A Prospective Study of Preemptive Tenofovir Disoproxil Fumarate Therapy in HBsAg-Positive Patients With Diffuse Large B-Cell Lymphoma Receiving Rituximab Plus Cyclophosphamide, Doxorubicin, Vincristine, and Prednisone

Abstract

INTRODUCTION:This prospective study aimed to investigate the efficacy and safety of preemptive antiviral therapy with tenofovir disoproxil fumarate (TDF) for HBsAg-positive patients with newly diagnosed diffuse large B-cell lymphoma receiving rituximab plus cyclophosphamide, doxorubicin, vincristine, and prednisone (R-CHOP) chemotherapy.METHODS:We enrolled 73 patients from 20 institutions. The primary end point was the absolute risk of hepatitis B virus (HBV)-related hepatitis during preemptive TDF therapy and for 24 weeks after withdrawal from TDF. Hepatitis was defined as a more than 3-fold increase in serum alanine aminotransferase from baseline or an alanine aminotransferase level of >= 100 U/L. HBV-related hepatitis was defined as hepatitis with an increase in serum HBV-DNA to >10 times that of the pre-exacerbation baseline or an absolute increase of >= 20,000 IU/mL compared with the baseline.RESULTS:No patient developed HBV reactivation or HBV-related hepatitis during preemptive antiviral therapy (until 48 weeks after completion of R-CHOP chemotherapy) with TDF. All adverse events were grade 1 or 2. HBV reactivation was reported in 17 (23.3%) patients.

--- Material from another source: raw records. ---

(** The [finally] block. *)
Definition finally (s : State) : State :=
  set_isInterruptedRef false (set_isTextLoading false s).

Definition handleSendText (s : State) : State * task :=
  if blank (input s) || isTextLoading s then (s, Return)
  else
    let isVoiceMode := isVoiceMode s in
    let s1 :=
      if isVoiceMode then set_isInterruptedRef true (stopAudioOutput s) else s in
    let userMsg := mkChatMessage (clock s) USER (input s) None (clock s) in
    let s2 := set_messages (messages s1 ++ [userMsg]) s1 in
    let textToSend := input s in
    let s3 := set_isTextLoading true (set_input [] s2) in
    (s3, AwaitSendMessage (messages s) textToSend (fun outcome s4 =>
      match outcome with
      | Ok response =>
          let botMsg :=
            mkChatMessage (clock s4 + 1) MODEL (response_text response)
                          (response_image response) (clock s4) in
          let s5 := set_messages (messages s4 ++ [botMsg]) s4 in
          if isVoiceMode && mountedRef s5 then
            (s5, AwaitGenerateSpeech (response_text response) (fun speech s6 =>
              let s7 :=
                match speech with
                | Ok base64Audio =>
                    match outputAudioContextRef s6 with
                    | Some ctx =>
                        match base64ToAudioBuffer base64Audio ctx
                                                  defaultSampleRate with
                        | Ok buffer => playAudioResponse buffer s6
                        | Throw _ => s6        (* caught, console.error *)
                        end
                    | None => s6
                    end
                | Throw _ => s6                (* caught, console.error *)
                end in
              (finally s7, Return)))
          else (finally s5, Return)
      | Throw _ => (finally s4, Return)        (* caught, console.error *)
      end)).
Lemma clip_samplers_witness :
  map node (ExportableClip.m_nodeAnimations (fst ex_baked))
  = map snd
      (filter (fun item =>
                 match ExportableClip.createAnimation (snd item) (ex_args false false 1)
                         (ExportableClip.m_frames (fst ex_baked))
                         (getBakeScaleFactor (ex_args false false 1))
                 with Some _ => true | None => false end)
              (ExportableClip.table ex_scene)).
Proof.
  apply (clip_samplers (1 # 100) "" 2 (ex_args false false 1) ex_clip_arg ex_scene
           (mkHost 0%Q) (fst ex_baked) (snd ex_baked)).
  vm_compute. reflexivity.
Defined.

(** X14.  The frame loop and the export loop compose per node: every frame
    of the grid gets one call, in frame order, at the clip's start time
    plus the frame's relative time; each sampler the clip ends with is the
    sampler its node was given, driven through exactly these calls and then
    exported; and what is written to [cerr] is the warnings of the sampled
    samplers, node by node. *)
Theorem clip_sampling MAXN prefix interval args clipArg scene h clip effects :
  ExportableClip.make MAXN prefix interval args clipArg scene h
  = Some (clip, effects) ->
  let frames := ExportableClip.m_frames clip in
  let n := Z.to_nat (ExportableFrames.count frames) in
  let calls := frameCalls clipArg frames (seq 0 n) in
  length calls = n /\
  exists sampled,
    Forall2 (fun a0 a => sampleMany MAXN a0 calls = Some a)
      (ExportableClip.createAnimations (ExportableClip.table scene) args frames
         (getBakeScaleFactor args))
      sampled /\
    Forall2 (fun a a' => exists g g',
                 exportTo prefix a g = Some (a', g', cerrOf prefix a))
      sampled (ExportableClip.m_nodeAnimations clip) /\
    ExportableClip.cerr effects = flat_map (cerrOf prefix) sampled.
Proof.
  intros H frames n calls.
  destruct (make_inv _ _ _ _ _ _ _ _ _ H) as (sampled & Hs & He).
  cbv zeta in Hs. fold frames in Hs. fold n in Hs.
  apply sampleFrames_inv in Hs. destruct Hs as (Hlen & Hall & _).
  apply exportAll_inv in He. destruct He as (Hexp & _ & _ & Hlog & _).
  fold calls in Hlen, Hall. rewrite length_seq in Hlen.
  split; [exact Hlen|]. exists sampled. auto.
Qed.

Lemma clip_sampling_witness :
  let frames := ExportableClip.m_frames (fst ex_baked) in
  let n := Z.to_nat (ExportableFrames.count frames) in
  let calls := frameCalls ex_clip_arg frames (seq 0 n) in
  length calls = n /\
  exists sampled,
    Forall2 (fun a0 a => sampleMany (1 # 100) a0 calls = Some a)
      (ExportableClip.createAnimations (ExportableClip.table ex_scene)
         (ex_args false false 1) frames (getBakeScaleFactor (ex_args false false 1)))
      sampled /\
    Forall2 (fun a a' => exists g g',
                 exportTo "" a g = Some (a', g', cerrOf "" a))
      sampled (ExportableClip.m_nodeAnimations (fst ex_baked)) /\
    ExportableClip.cerr (snd ex_baked) = flat_map (cerrOf "") sampled.
Proof.
  apply (clip_sampling (1 # 100) "" 2 (ex_args false false 1) ex_clip_arg ex_scene
           (mkHost 0%Q) (fst ex_baked) (snd ex_baked)).
  vm_compute. reflexivity.
Defined.

(** X15.  Progress is reported for the frames whose index leaves the
    remainder [checkProgressFrameInterval - 1], in frame order, and for no
    other frame; each message carries the clip's name and a percentage
    that is at least 0 and below 100.  The interval is not 0 and the
    products [relativeFrameIndex * 100] fit an [int], outside of which the
    source's arithmetic is undefined. *)
Theorem clip_progress MAXN prefix interval args clipArg scene h clip effects :
  ExportableClip.make MAXN prefix interval args clipArg scene h
  = Some (clip, effects) ->
  let frameCount := ExportableFrames.count (ExportableClip.m_frames clip) in
  interval <> 0%Z ->
  ((frameCount - 1) * 100 <= 2147483647)%Z ->
  ExportableClip.progress effects
  = map (fun i => (ExportableClip.clipName clipArg,
                   Z.quot (Z.of_nat i * 100) frameCount))
        (filter (fun i => (Z.rem (Z.of_nat i) interval =? interval - 1)%Z)
                (seq 0 (Z.to_nat frameCount))) /\
  Forall (fun message =>
            fst message = ExportableClip.clipName clipArg /\
            (0 <= snd message < 100)%Z)
         (ExportableClip.progress effects).
Proof.
  intros H frameCount _ _.
  destruct (make_inv _ _ _ _ _ _ _ _ _ H) as (sampled & Hs & _).
  cbv zeta in Hs. fold frameCount in Hs.
  apply sampleFrames_inv in Hs. destruct Hs as (_ & _ & Hui & _).
  cbn [app] in Hui.
  assert (Hmap : forall indices,
            progressOf interval clipArg frameCount indices
            = map (fun i => (ExportableClip.clipName clipArg,
                             Z.quot (Z.of_nat i * 100) frameCount))
                  (filter (fun i => (Z.rem (Z.of_nat i) interval =? interval - 1)%Z)
                          indices)).
  { induction indices as [|i indices IH]; [reflexivity|].
    unfold progressOf. cbn [flat_map filter].
    fold (progressOf interval clipArg frameCount indices).
    destruct (_ =? _)%Z; cbn [app map]; rewrite IH; reflexivity. }
  rewrite Hui, Hmap. split; [reflexivity|].
  apply Forall_forall. intros message Hin.
  apply in_map_iff in Hin. destruct Hin as (i & <- & Hi).
  apply filter_In in Hi. destruct Hi as [Hi _]. apply in_seq in Hi.
  cbn [fst snd]. split; [reflexivity|].
  assert (Hpos : (0 < frameCount)%Z) by lia.
  split.
  - apply Z.quot_pos; lia.
  - apply Z.quot_lt_upper_bound; lia.
Qed.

All HBV reactivation was developed at a median of 90 days after withdrawal from TDF (range, 37-214 days). Six (8.2%) patients developed HBV-related hepatitis at a median of 88 days after withdrawal from TDF (range, 37-183 days).DISCUSSION:Preemptive TDF therapy in HBsAg-positive patients with diffuse large B-cell lymphoma receiving R-CHOP chemotherapy was safe and effective for preventing HBV-related hepatitis. However, a long-term maintenance strategy of preemptive TDF therapy should be recommended because of the relatively high rate of HBV-related hepatitis after withdrawal from TDF (ClinicalTrials.gov ID: NCT02354846).